途中何度かつまずいたり転んだりしたが、キーンコーンカーンコーンと学校のチャイムが鳴り門が閉められる直前に滑りこんだ。冷たい視線を向けられたような気がするが知らんぷり。学校へ入ってからも速度を緩めず、勢いよく教室の扉を開いた。


「セーフ!」


「アウトな。それと教室に食べ物持ってきちゃだめだぞ」


 担任の先生は呆れたように私の口元を指差す。黙ってモゴモゴと口を動かすとトーストは一口も食べられていなく、もう既に冷めきっていた。あはは、と頬を掻きながら自分の席へと着いた。
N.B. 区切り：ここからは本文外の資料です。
(** The zombie [wait1] reports: its entry is free. *)
Definition reap (p : nat) (st : sched) (w : sigs) : outcome (sched * sigs) :=
  x ← rd (sprocs st) p;
  i ← rd (ids w) p;
  st ← put st p (set_wchan (set_flag (set_stat x 0) 0) 0);
  l ← wr (ids w) p (Cproc 0 0 0 (c_uid i) 0);
  Ok (st, set_words (set_ids w l) p (Sigproc 0 0 0 0 (p_ptracesig (words w p)))).

(** ** Going on after a stop *)

(** A process stopped in [issignal] runs again: stopped for a signal, or for
    its tracer, which may have set another. *)
Inductive goon := FromStop (sig : Z) | FromTrace (xmt : bool) (sig : Z).

Definition issignal_again (p : nat) (from : goon) (st : sched) (w : sigs) : outcome (sched * sigs * taken) :=
  match from with
  | FromStop sig => issignal_stopped procaddr p sig st w
  | FromTrace xmt sig => issignal_traced procaddr p xmt st (trace_sig w p sig)
  end.

(** Inside [tsleep]: in its first [CURSIG] or its last. *)
Definition tsleep_again (p : nat) (first : bool) (from : goon) (timo : Z) (st : sched) (w : sigs) (co : callouts)
  : outcome (sched * sigs * callouts * slept) :=
  r ← issignal_again p from st w;
  let '(st, w, t) := r in
  match t with
  | Take sig =>
      if first then tsleep_signal (tsleep_CURSIG procaddr) (fun p w => u_sigintr (us w p)) endts p true sig timo st w co
      else Ok (st, w, co, Returned (tsleep_value (fun p w => u_sigintr (us w p)) p sig w))
  | _ => Ok (st, w, co, if first then StoppedFirst else StoppedLast)
  end.

(** ** Events *)

Inductive event :=
| Sleep (ident priority timo : Z)                 (* the current process calls [tsleep] *)
| Resume (catch : bool) (sig timo : Z)            (* it comes back from [swtch] there *)
| Again (first : bool) (from : goon) (timo : Z)   (* it comes back from a stop there *)
| Signals (e : sigevent)                          (* a signal operation *)
| Wakeup (chan : Z)
| Selwakeup (p : option nat) (coll : bool)
| TraceMe
| Ptrace (q : nat)
| Setitimer (value interval : Z)
| Charge
| Overtime
| Procxmt
| Select (on : bool)
| Physio (on : bool)
| Waited (p : nat)
| Large (p : nat) (on : bool)
| Renice (p : nat) (n : Z)
| Userret
| Timeout (p : nat)                               (* the callout of [tsleep] *)
| Second                                          (* that of [schedcpu] *)
| Idle                                            (* the search of [swtch], after an interrupt *)
| Pass                                            (* of the swapper *)
| SwapoutLock (p : nat)
| SwapoutEnd (p : nat)
| Swapin (p : nat) (corrupt : bool)
| NewprocBegin (child : nat) (pid : Z)
| NewprocEnd
| Exit
| Reap (p : nat)
| Tables (ids' : list cproc) (pidhash' : list (list nat))  (* user ids, groups *)
| Ticks (co' : callouts).                          (* the clock, other timeouts *)

Definition machine_perform (e : event) (m : machine) : outcome machine :=
  let '(Machine st w co) := m in
  let keep (o : outcome sched) := st ← o; Ok (Machine st w co) in
  let both (o : outcome (sched * sigs)) := r ← o; Ok (Machine (fst r) (snd r) co) in
  let all {A} (o : outcome (sched * sigs * callouts * A)) := r ← o; let '(st, w, co, _) := r in Ok (Machine st w co) in
  match e, cur st with
  | Signals e, _ => both (perform procaddr e st w)
  | Wakeup chan, _ => keep (wakeup chan st)
  | Selwakeup p coll, _ => keep (selwakeup selwait p coll st)
  | Timeout p, _ => keep (endtsleep p st)
  | Second, _ => r ← schedcpu (psignal procaddr) schedcpu_addr hz (allproc w) st w co; let '(st, w, co) := r in Ok (Machine st w co)
  | Idle, None => keep (swtch st)
  | SwapoutLock p, _ => keep (swapout_lock p st)
  | SwapoutEnd p, _ => keep (swapout_end p st)
  | Swapin p corrupt, _ => both (swapin p corrupt st w)
  | Tables ids' hash', _ => Ok (Machine st (set_pidhash (set_ids w ids') hash') co)
  | Ticks co', _ => Ok (Machine st w co')
  | Sleep ident priority timo, Some me => all (tsl me ident priority timo st w co)
  | Resume catch sig timo, Some me => all (tsleep_resume (tsleep_CURSIG procaddr) (fun p w => u_sigintr (us w p)) endts me catch sig timo st w co)
  | Again first from timo, Some me => all (tsleep_again me first from timo st w co)
  | TraceMe, Some me => keep (trace_me me st)
  | Ptrace q, Some me => keep (ptrace_run me q st w)
  | Setitimer value interval, Some me => keep (setitimer_real me value interval st)
  | Charge, Some me => keep (charge me st)
  | Overtime, Some me => keep (overtime me st)
  | Procxmt, Some me => keep (procxmt_awake me st)
  | Select on, Some me => keep (mark_flag me P_SELECT on st)
  | Physio on, Some me => keep (mark_flag me SLOCK on st)
  | Waited p, _ => keep (mark_flag p P_WAITED true st)
  | Large p on, _ => keep (mark_flag p P_LARGE on st)
  | Renice p n, Some me => keep (renice me p n st w)
  | Userret, Some me => keep (userret me st)
  | Pass, Some me => all (sched_pass st w co)
  | NewprocBegin child pid, Some me => both (newproc_begin me child pid st w)
  | NewprocEnd, Some me => keep (newproc_end me st w)
  | Exit, Some me => both (exit_end me st w)
  | Reap p, Some me => both (reap p st w)
  | _, _ => Ok m
  end.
「明日香、あんたまた遅刻?それにガーリックけっこう匂うから歯磨いてこないと、あんたそれでも女子なんだから」


 まだ始まったばかりなのに今日何度目か冷たい視線を向けられる。私の前の席から話しかけてくるのは親友のちとせ。私のお母さんのような存在だ。自分でも自覚しているが私はかなりドジで、お弁当を忘れた時には分けてくれるし、怪我した時にはすぐ手当てしてくれる。勉強が苦手な私にも分かりやすく勉強を教えてくれるし、もうなんでもできちゃう完璧超人だ。


「はとの上にはとをつくらず…」


「なんで鳩なんだよ、どこかの芸術作品かっつーの」


 右隣から話しかけてくる口煩い小僧は晴樹。いわゆる腐れ縁ってやつだ。


「それに今日8回転んだろ?全くドジなのかバカなのか…」


 …この通り名探偵並みの推理力がある。お前はエスパーかっつーの。


「ドジでもバカでもありませーん」


「じゃあアホか」


「んだとー!」


「こら、あんたたち黙りなさい!」


 こうして3人で笑いあう。私は少しドジで苦労することがあるけど、それでもこうして笑いあえる日常が好きだ。こんな当たり前の日々か続けばいいのに。




 あれから時は経ち、現在は放課後。事件は起きた。


「ほ、補習…」


「自業自得だな」


 本日数十回目の呆れたような視線。流石のちとせもお手上げのようで頭を抱えている。何故このような事になっているのか、答えは簡単だ。今日は寝坊したため朝の支度をまともに出来ていない。念入りに用意をしても必ず忘れ物をする私が、当然忘れ物をしないわけもなく…


「先生のアホ、バカ」


「お前に言われたくないと思うぞ」


 晴樹も珍しく困ったように顎をつまむ。いつも晴樹は部活があるため、3人で帰ることの出来る機会は極まれだ。その貴重な機会を潰してしまったことへの罪悪感に押し潰されそうになりながらも、頭の中に浮かんだ名案を言わずにはいられなかった。


「じゃあ、私を置いて2人で帰ればいいじゃん」


「はぁ!?」


 ちとせは頬を赤く染めて、憤慨する。晴樹も平静を装っているようだが、動揺が見え見えだ。


「じ、じゃあそうするか。また明日な」


 若干の動揺を残して晴樹はひらひらと手を振りながら教室を後にした。それに続いて林檎のように真っ赤なちとせも教室を出ていく。教室に残されたのは、私としんと静まった空気だった。お気に入りの緑色のシャーペンをくるくると回転させながら、ぼんやりと窓の外を眺める。


_私が気づいていないとでも思ったのか。


 中学に入ってから3年間、私はずっと2人と一緒だった。故に2人の間に流れる空気が変わったのもすぐに理解できた。お互いにそっぽを向いて恥ずかしそうに手を絡める2人を眺めながら、なんとも名状し難い黒い感情が胸の中で蠢く。これは奪われたことへの嫉妬か、はたまた1人にされた孤独感か。そんなこと、今の私にはどうでも良い。そう自分に言い聞かせ、シャーペンを握る手に力を込めた。




「うっわーもう真っ暗」


 そんな独り言も虚しく闇の中へ溶ける。冷気に晒されてかじかんだ手を擦り合わせてはぁっと息を吐く。私を家へと導くのは、ぼんやりと灯っている街灯のみ。それに今日は曇っているからか月明かりもあてにならなかった。15歳と言えど、やはり夜の独り歩きは怖い。大切な妹から貰った緑色のスカーフを握りしめ、闇の中へ足を踏み出す。何歩か歩いていくと慣れてきたのか、次第に足取りが軽くなる。鼻歌を歌ってスキップをしてみると、石に躓いて転んだ。自分のドジさに一周回って笑いが込み上げてくる。一人で笑うなんて完全に不審者だなと思いながらも、再び歩きだす。今日の夕御飯はガーリックライスがいいなどぼんやり思考を巡らせながら足を動かす。ふと視界の先に何かが飛び込んできた。少しだけ近付き目を凝らしてみると、行く手を阻むかのように工事の看板が鎮座している。朝は無かったのにと疑問に思いながらも慎重に脇をくぐる。刹那、


「…え」


 ふわりと体が宙に浮き、無重力状態になる。私は瞬時に穴に落ちたと理解した。でも、先ほどの場所に穴なんて無かった。じゃあ私は何に落ちた…?


 そんなことを考えているうちにも体は下降を続け、地上からどんどん遠ざかっていく。不思議の国のアリスのような気分を味わいながらも、頭の中に今までの思い出がフラッシュバックしてしく。母の怒った顔、ちとせの照れた顔、晴樹の困った顔、そして手を繋ぐ2人…



 あぁ、これが走馬灯ってやつか。



 私は死を覚悟し、今も下降を続ける体に身を任せ、意識を暗闇に手放した。